= WHAT THE TASK ASKS =
Lines outside the range are not wanted. Give again exactly the lines between the line holding "and is read" and the line holding "- [R] (exact", inclusive, from the listing below.

= EXTRACTED MATERIAL =
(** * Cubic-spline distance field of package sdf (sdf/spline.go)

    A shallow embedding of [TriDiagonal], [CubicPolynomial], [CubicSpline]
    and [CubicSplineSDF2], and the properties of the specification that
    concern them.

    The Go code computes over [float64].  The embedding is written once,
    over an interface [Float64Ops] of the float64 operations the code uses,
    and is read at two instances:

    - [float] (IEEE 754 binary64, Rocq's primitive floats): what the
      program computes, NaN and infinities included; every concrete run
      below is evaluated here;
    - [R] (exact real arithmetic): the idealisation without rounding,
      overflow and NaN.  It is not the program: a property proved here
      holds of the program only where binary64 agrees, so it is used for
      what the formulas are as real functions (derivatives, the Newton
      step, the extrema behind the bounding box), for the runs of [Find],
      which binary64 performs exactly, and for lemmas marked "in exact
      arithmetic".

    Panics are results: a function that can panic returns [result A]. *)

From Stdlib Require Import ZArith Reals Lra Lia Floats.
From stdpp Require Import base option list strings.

= EXERCISE OUTPUT =
    and is read at two instances:

    - [float] (IEEE 754 binary64, Rocq's primitive floats): what the
      program computes, NaN and infinities included; every concrete run
      below is evaluated here;
    - [R] (exact real arithmetic): the idealisation without rounding,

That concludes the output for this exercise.